Pero no solo las barra bravas son uno de los viejos males que esta nueva edición vuelve a traer consigo a las canchas chilenas, sino que también el mal y poco atractivo desempeño deportivo. En lo que va de campeonato, si bien es reciente, la tónica pareciera no ser distinta a lo vivido en el último torneo (y en el último y el último): equipos lentos, poco dinámicos, imprecisos con balón e incapaces de jugar a un ritmo más alto, incluso con jugadores con algo de sobrepeso, los cuales no denotan haber pasado por una pretemporada, al igual que sus escuadras las cuales reafirman la continuidad en la jugabilidad presentada durante lo que pasó y va de nuestra Primera División.

El campeonato chileno, lejos de crecer – aunque fuere de manera lenta pero progresiva-, o se estanca, o involuciona, siendo incapaz de mostrar un espectáculo acorde a lo que uno esperaría a un trabajo dirigencial deportivo que busca volver a posicionarse como un espacio competitivo. Lejos de eso, los clubes presentan – como medida estándar- bajo nivel de inversión, desarrollo en la presencia de sus juveniles, mal fútbol y experiencias estadio que están lejísimos de ser acordes a un fútbol que alguna vez fue Campeón de América (hecho del que se cuelga la dirigencia actual de la ANFP).
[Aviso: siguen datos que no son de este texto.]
(** The caller starts the multiplexers. *)
Lemma fi_spawn_run d : forall ws cl ins rc cnt,
  (length ws + d = M)%nat ->
  arun fi_step (repeat (Main 0) d) (mkFi FmGo ws cl false ins rc cnt)
  = Some (mkFi FmGo (ws ++ repeat MxHead d) cl false ins rc cnt).
Proof.
  induction d as [|d IH]; intros ws cl ins rc cnt Hd; simpl.
  - rewrite app_nil_r. reflexivity.
  - replace (length ws <? M)%nat with true
      by (symmetry; apply Nat.ltb_lt; lia).
    rewrite IH by (rewrite length_app; simpl; lia).
    rewrite <- app_assoc. reflexivity.
Qed.

Definition fi_setup : list choice :=
  [Main 0; Main 0; Main 0] ++ repeat (Main 0) M ++ [Main 0].

Lemma fi_setup_ok : fi_ok fi_setup.
Proof.
  unfold fi_ok, fi_setup. simpl. rewrite forallb_app. simpl.
  rewrite andb_true_r. apply forallb_forall.
  intros ch Hin. apply repeat_spec in Hin. subst ch. reflexivity.
Qed.

Lemma fi_setup_run :
  arun fi_step fi_setup fi_start
  = Some (mkFi FmRet (repeat MxDone 0 ++ repeat MxHead M) ClWait false
            (map (fun xs => source xs true) xss) [] (0 + Z.of_nat M)).
Proof.
  unfold fi_setup, fi_start. rewrite arun_app. cbn [arun fi_step].
  rewrite arun_app, fi_spawn_run by reflexivity.
  cbn [arun fi_step app length].
  replace (length (repeat MxHead M) <? M)%nat with false
    by (symmetry; apply Nat.ltb_ge; rewrite repeat_length; lia).
  reflexivity.
Qed.

Lemma fi_closer_step ws cl dc ins rc cnt :
  length ws = M ->
  fi_step (mkFi FmRet ws cl dc ins rc cnt) (Solo M 0)
  = cl_solo (mkFi FmRet ws cl dc ins rc cnt).
Proof.
  intros Hlen. cbn [fi_step].
  replace (nth_error ws M) with (@None mx_pc)
    by (symmetry; apply nth_error_None; lia).
  rewrite Hlen, Nat.eqb_refl. reflexivity.
Qed.

(** FanIn can run to the end without anybody cancelling; its output is
    closed then. *)
Lemma fanin_completes :
  exists sched c,
    fi_ok sched /\ run sched fanin_init = Some c /\
    is_closed c out = true /\ is_closed c done = false.
Proof.
  destruct (@fi_workers_run M O (map (fun xs => source xs true) xss) []
              (0 + Z.of_nat M))
    as (s & ins' & rc' & cnt' & Hok & Hrun); auto.
  - rewrite length_map. assumption.
  - unfold all_closed. apply Forall_forall. intros cs Hin.
    apply in_map_iff in Hin as (xs & <- & _). reflexivity.
  - assert (Hs : fi_ok (fi_setup ++ s))
      by (apply fi_ok_app; [apply fi_setup_ok|assumption]).
    assert (Har : arun fi_step (fi_setup ++ s) fi_start
                  = Some (mkFi FmRet (repeat MxDone M) ClWait false ins' rc'
                            cnt'))
      by (rewrite arun_app, fi_setup_run; exact Hrun).
    assert (Hstep : forall a ch a', fi_inv a ->
              env_may [out] [done] ch = true ->
              fi_step a ch = Some a' -> fi_inv a')
      by (intros; eapply fi_inv_step; eauto).
    assert (Hsim : forall a ch, fi_inv a ->
              env_may [out] [done] ch = true ->
              step (fi_cfg a) ch = option_map fi_cfg (fi_step a ch))
      by (intros a ch [Hw _] Hch; apply fi_sim; assumption).
    assert (Hinv : fi_inv (mkFi FmRet (repeat MxDone M) ClWait false ins' rc'
                             cnt')).
    { apply (arun_wf fi_step fi_inv (env_may [out] [done]))
        with (sched := fi_setup ++ s) (a := fi_start);
        auto using fi_start_inv. }
    destruct Hinv as [W _].
    destruct W as [W1 W2 W3 W4 W5 W6 W7].
    cbn [f_ph f_ws f_cnt f_ins fm_early] in W6, W1.
    specialize (W6 eq_refl).
    assert (Hcnt : cnt' = 0).
    { rewrite W6. unfold count_done.
      replace (filter mx_done (repeat MxDone M)) with (repeat MxDone M).
      - rewrite repeat_length. lia.
      - clear. induction M as [|n IH]; simpl; [reflexivity|].
        rewrite <- IH. reflexivity. }
    clear W6. subst cnt'.
    assert (Hfin : arun fi_step ((fi_setup ++ s) ++ [Solo M 0; Solo M 0])
                     fi_start
                   = Some (mkFi FmRet (repeat MxDone M) ClDone false ins' rc'
                             0)).
    { rewrite arun_app, Har. cbn [arun].
      rewrite fi_closer_step by apply repeat_length. cbn [cl_solo].
      rewrite fi_closer_step by apply repeat_length. reflexivity. }
    exists ((fi_setup ++ s) ++ [Solo M 0; Solo M 0]). eexists.
    split; [apply fi_ok_app; [assumption|reflexivity]|].
    split.
    + rewrite <- fi_start_cfg.
      rewrite (sim_run fi_cfg fi_step fi_inv (env_may [out] [done]))
        with (a := fi_start); auto using fi_start_inv.
      * rewrite Hfin. reflexivity.
      * apply fi_ok_app; [assumption|reflexivity].
    + unfold is_closed, fi_cfg; cbn [st].
      rewrite fi_get_done, fi_get_out by auto. split; reflexivity.
Qed.
(** * Q-C: the quick-commerce delivery simulation, embedded in Rocq

    A shallow embedding of the simulation core of the repository:
    - [utils/mapUtils.ts]: [getDistanceKm], [isPointInPolygon],
      [generateWaypoints], [getRandomPointInCcr], [getRandomPointNearHotspot];
    - the simulation section: [generateOrdersLogic],
      [assignOrdersToAgentsLogic], [updateAgentsMovementAndStatusLogic],
      [updateAgentFatigueLogic] and the orchestrator [runSimulationStep];
    - the workforce-optimization section: [simplifiedSimulationRun], the
      sweep of [runOptimization] over the agent counts and
      [generateAndSetRecommendation].

    Modelling conventions.
    - A JavaScript [number] that may be fractional (coordinates, distances,
      speeds, fatigue, times in minutes) is an exact rational [Q]; integer
      counters and array indices are [Z] or [nat].  Rounding of IEEE doubles,
      NaN and the infinities are outside the model; [Infinity] as the start
      value of a running minimum is [None].
    - [Math.random()] reads the next element of a random stream
      [nat -> Q]; the position in the stream is threaded through the
      sampling code by a small state monad [Gen].
    - [Math.sin], [Math.cos], [Math.sqrt], [Math.atan2], [Math.PI] and
      Leaflet's [LatLng.distanceTo] are fields of a record [JsMath] that every
      definition takes as a parameter; theorems hold for every [JsMath].
    - Objects that the source mutates in place live in lists; a reference to
      such an object is its index in the list. *)

From Stdlib Require Import QArith Qround ZArith Lia Lqa.
From Stdlib Require Import DecimalString Qabs.
From stdpp Require Import base list strings.

Open Scope Q_scope.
Con todo esto, cabe preguntarse: ¿Qué futuro tiene la Selección Nacional realmente? Pues pareciera que a lo menos es incierto.

¿Qué decir que no se haya dicho anteriormente en este y otros medios y espacios de comunicación? Poco, pues los diagnósticos están claros hace años y lo que falla es, realmente, una dirigencia capaz – tanto en lo general como en lo particular- que implemente planes de evolución, tanto lo formativo como en lo profesional, elevando la exigencia de quienes son parte de la Primera División. Tan solo así, a lo mejor, podamos alguna vez competir nuevamente a nivel internacional.